San Francisco — Scientists who already have led remarkable efforts to explore and describe the complex depths of the human brain will play a critical role in the $100 million brain-mapping project announced by President Obama on Tuesday.
The so-called Brain Initiative, which is being touted as similar in scope to the Human Genome Project, initially will seek new technologies to study brain activity and the trillions of neural connections that rule every human action and behavior. (You can check out our gallery of brain images here.)
Eventually, scientists hope, the project will lead to better understanding and ultimately new treatments for the dozens of brain disorders that plague humans, from Alzheimer's disease and autism to concussions and strokes.
"We are never going to get solutions unless we undertake this kind of effort," said Dr. William Newsome, a Stanford neurobiologist and co-chairman of the working group charged with defining the project parameters for the Brain Initiative.
"The brain is the most complex entity in the universe. And the brain is the source of our personal identity," Newsome said. "That's why we're all so devastated by neurological diseases."
The $100 million will give a "nudge" to the massive patchwork field of neuroscience that has been building over the past decade or two, and focus scientists on creating new tools and reaching shared goals, Newsome said. Part of his working group's first business will be determining what those goals are.
Scientists from every major Bay Area research institution probably will be involved in the project, the full name of which is the Brain Research through Advancing Innovative Neurotechnologies Initiative. In addition to Newsome, two other Stanford scientists are part of the working group.
Brain mapping has been of interest to doctors and scientists for at least 150 years, when the earliest neuroscientists developed the concept of the brain as a web of cells, called neurons, connected by electrical signals, or synapses.
The earliest work involved understanding that certain large regions of the brain were associated with sight, hearing or other basic functions. Later, scientists developed techniques for studying individual neurons and how they worked.
In the past decade, exploration into brain function and activity has exploded, as scientists developed new techniques for studying the brain in real-time — using magnetic resonance imaging to capture signals firing, for example, or applying electrical stimulation to parts of the brain while patients underwent surgery.
Now, scientists can study the hundreds of neurons that light up all at once when a person reads a book or watches a movie. Researchers at UC Berkeley and UCSF have made maps of the hundreds of electrical signals that flare in the brain while a person thinks of a simple noun or verb.
"We know about certain areas that generate language or comprehension, sights, sounds, vision," said Dr. Mitchel Berger, chair of neurosurgery at UCSF. "Here's what we don't know — how all of these things are connected together to give us the human being. We really don't know about the connectivity map, how the brain is connected."
Advances in techniques for studying the brain have produced massive amounts of data that are overwhelming scientists' and computers' computational abilities, Berger and other neuroscientists said. It is hoped the Brain Initiative will bring together computer scientists, electrical engineers and others not remotely involved in biology or medicine to help translate all of that data into useful information.
And there remains a critical need to develop more detailed and less invasive techniques for studying the brain and its maze of neurons and synapses.
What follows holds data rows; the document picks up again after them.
(** ** Vocabulary of the further properties *)

(** The network has not settled the next request when the 2000 ms timer
    comes due. *)
Definition unanswered (env : Env) (w : World) : bool :=
  match settles (net env (requests w)) with
  | Some (d, _) => 2000 <=? d
  | None => true
  end.

(** The [try] block of the next provider call throws: every case of
    [fails], and a coercion of a count that throws. *)
Definition falls_back (env : Env) (w : World) : bool :=
  match net env (requests w) with
  | Responds d r =>
      if Z.of_N d <? 2000 then
        match body r with
        | BodyJson _ repo =>
            match parity repo "stargazers_count" 0, parity repo "open_issues_count" 1 with
            | inr _, inr _ => false
            | _, _ => true
            end
        | BodyStalls => false
        | _ => true
        end
      else true
  | _ => true
  end.

(** Every pending timer was created before the next one will be. *)
Definition fresh_timers (w : World) : Prop :=
  Forall (fun x => (fst x < next_timer w)%nat) (timers w).

(** The chunks written to the response, in order. *)
Definition chunks (tr : list (Z * Event)) : list string :=
  flat_map (fun te => match snd te with ResWrite c => [c] | _ => [] end) tr.

(** The chunks of a sequence of whole "stock" events. *)
Definition frames (ps : list Payload) : list string :=
  flat_map (fun p => [event_line "stock"; data_line (Stringify.payload p)]) ps.

(** Neither a response head nor a JSON response. *)
Definition loop_event (e : Event) : bool :=
  match e with
  | WriteHead _ _ | ResJson _ _ => false
  | _ => true
  end.

(** Line feed or carriage return: what ends a line of an event stream. *)
Definition is_break (c : ascii) : bool :=
  let n := nat_of_ascii c in ((n =? 10) || (n =? 13))%nat.

Fixpoint breaks (s : string) : nat :=
  match s with
  | EmptyString => 0
  | String c rest => ((if is_break c then 1 else 0) + breaks rest)%nat
  end.

(** No body read of this environment stalls. *)
Definition never_stalls (env : Env) : Prop :=
  forall w, stalls env w = false.

(** Every request is answered after 300 ms, and the body never arrives. *)
Definition stalling : Env :=
  {| wall := fun k => 1700000000000 + Z.of_nat k;
     random := fun _ => 0%Q;
     net := fun _ => Responds 300 {| body := BodyStalls |};
     closes_at := None |}.
(** The text MIX and a space on the last strip of the second row, whose
    block ends at the last byte of the display. *)
Lemma strip_text_round_trip_witness :
  exists buffer s' evs,
    setStripText 7 1 [77; 73; 88; 32] = Some (buffer, 15) /\
    dispatchSystemExclusive buffer false reset = Some (s', evs) /\
    getStripDisplay s' 7 1
    = trim_trailing_spaces [77; 73; 88; 32]
      ++ replicate (8 - length (trim_trailing_spaces [77; 73; 88; 32])) 0 /\
    strip_cache s' 7 1 = [77; 73; 88; 32] ++ replicate (7 - length [77; 73; 88; 32]) 32.
Proof.
  apply (strip_text_round_trip 7 1 [77; 73; 88; 32] false reset).
  - exact wf_state_reset.
  - exact display_untouched_reset.
  - lia.
  - lia.
  - cbn [length]. lia.
  - repeat constructor; lia.
Defined.

(** A block index from 0 to 15 is one of sixteen. *)
Lemma block_cases b :
  0 <= b < 16 ->
  In b [0; 1; 2; 3; 4; 5; 6; 7; 8; 9; 10; 11; 12; 13; 14; 15].
Proof. intros H. cbn [In]. lia. Qed.

(** After the reset every cache holds zero bytes and the display holds
    spaces. *)
Lemma mirrored_reset : mirrored reset.
Proof.
  intros b Hb. right. apply block_cases in Hb. cbn [In] in Hb.
  repeat (destruct Hb as [<-|Hb]; [split; reflexivity|]). destruct Hb.
Qed.

(** A packet clears the codec or leaves the display and the caches as
    they are. *)
Lemma dispatchPacket_display packet now s :
  fst (dispatchPacket packet now s) = reset \/
  (display_strip (_display (fst (dispatchPacket packet now s)))
   = display_strip (_display s) /\
   forall strip row,
     strip_cache (fst (dispatchPacket packet now s)) strip row
     = strip_cache s strip row).
Proof.
  destruct packet; cbn [dispatchPacket];
    unfold dispatchNote, dispatchControlChange, dispatchAftertouchChannel,
      dispatchPitchBend;
    repeat match goal with
           | |- context [if ?b then _ else _] => destruct b
           | |- context [let '(_, _) := ?p in _] => destruct p
           end;
    cbn [fst];
    first [ left; reflexivity
          | right; split; [reflexivity|]; intros strip row;
            rewrite ?strip_cache_update_strip by reflexivity; reflexivity ].
Qed.

(** The invariant depends on the display text and the caches only. *)
Lemma mirrored_ext s s' :
  display_strip (_display s') = display_strip (_display s) ->
  (forall b, 0 <= b < 16 ->
     strip_cache s' (b mod 8) (b / 8) = strip_cache s (b mod 8) (b / 8)) ->
  mirrored s -> mirrored s'.
Proof.
  intros Hd Hc Hm b Hb. rewrite Hd, (Hc b Hb). apply Hm, Hb.
Qed.

(** A packet keeps the invariant. *)
Lemma dispatchPacket_mirrored packet now s :
  mirrored s -> mirrored (fst (dispatchPacket packet now s)).
Proof.
  intros Hm. destruct (dispatchPacket_display packet now s) as [-> | [Hd Hc]].
  - exact mirrored_reset.
  - apply (mirrored_ext s); [exact Hd| |exact Hm]. intros b _. apply Hc.
Qed.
Scientists who specialize in nanotechnology also will need to be involved in future brain-mapping projects.
Every synapse is, in a way, like the world's most advanced microprocessor, and it may be that the engineers of Silicon Valley are better prepared to understand and study them than human biologists alone.
"Even though the brain is only 1.5 kilograms of matter, it is a vast place," said Stephen Smith, a professor of molecular and cellular physiology at Stanford who has been studying brain structure and function for 30 years. "It has a hundred-billion neurons or more, a thousand-trillion synapses — and each one is a complex little machine in its own right."
The $100 million devoted by Obama in the 2014 federal budget is not actually a large sum, especially compared to the billions of federal dollars already devoted to brain research, into Alzheimer's or traumatic brain injuries, for example.
But the money serves two purposes: first, to signal that the administration understands the importance of studying brain damage and diseases, and second, to draw scientists from a wide and often disjointed variety of fields to work together on studying complex brain systems.
"We're at that point in neuroscience where if we put a few incentives in place for new teams of people to work together, we're going to change the course of things. And 10 or 20 years from now, neuroscience will look very different," said Newsome at Stanford.
"Sometimes you get a sense that things are on the verge of major change, and all you need is one nudge to kick that change off," he said. "That's the sense many of us have now."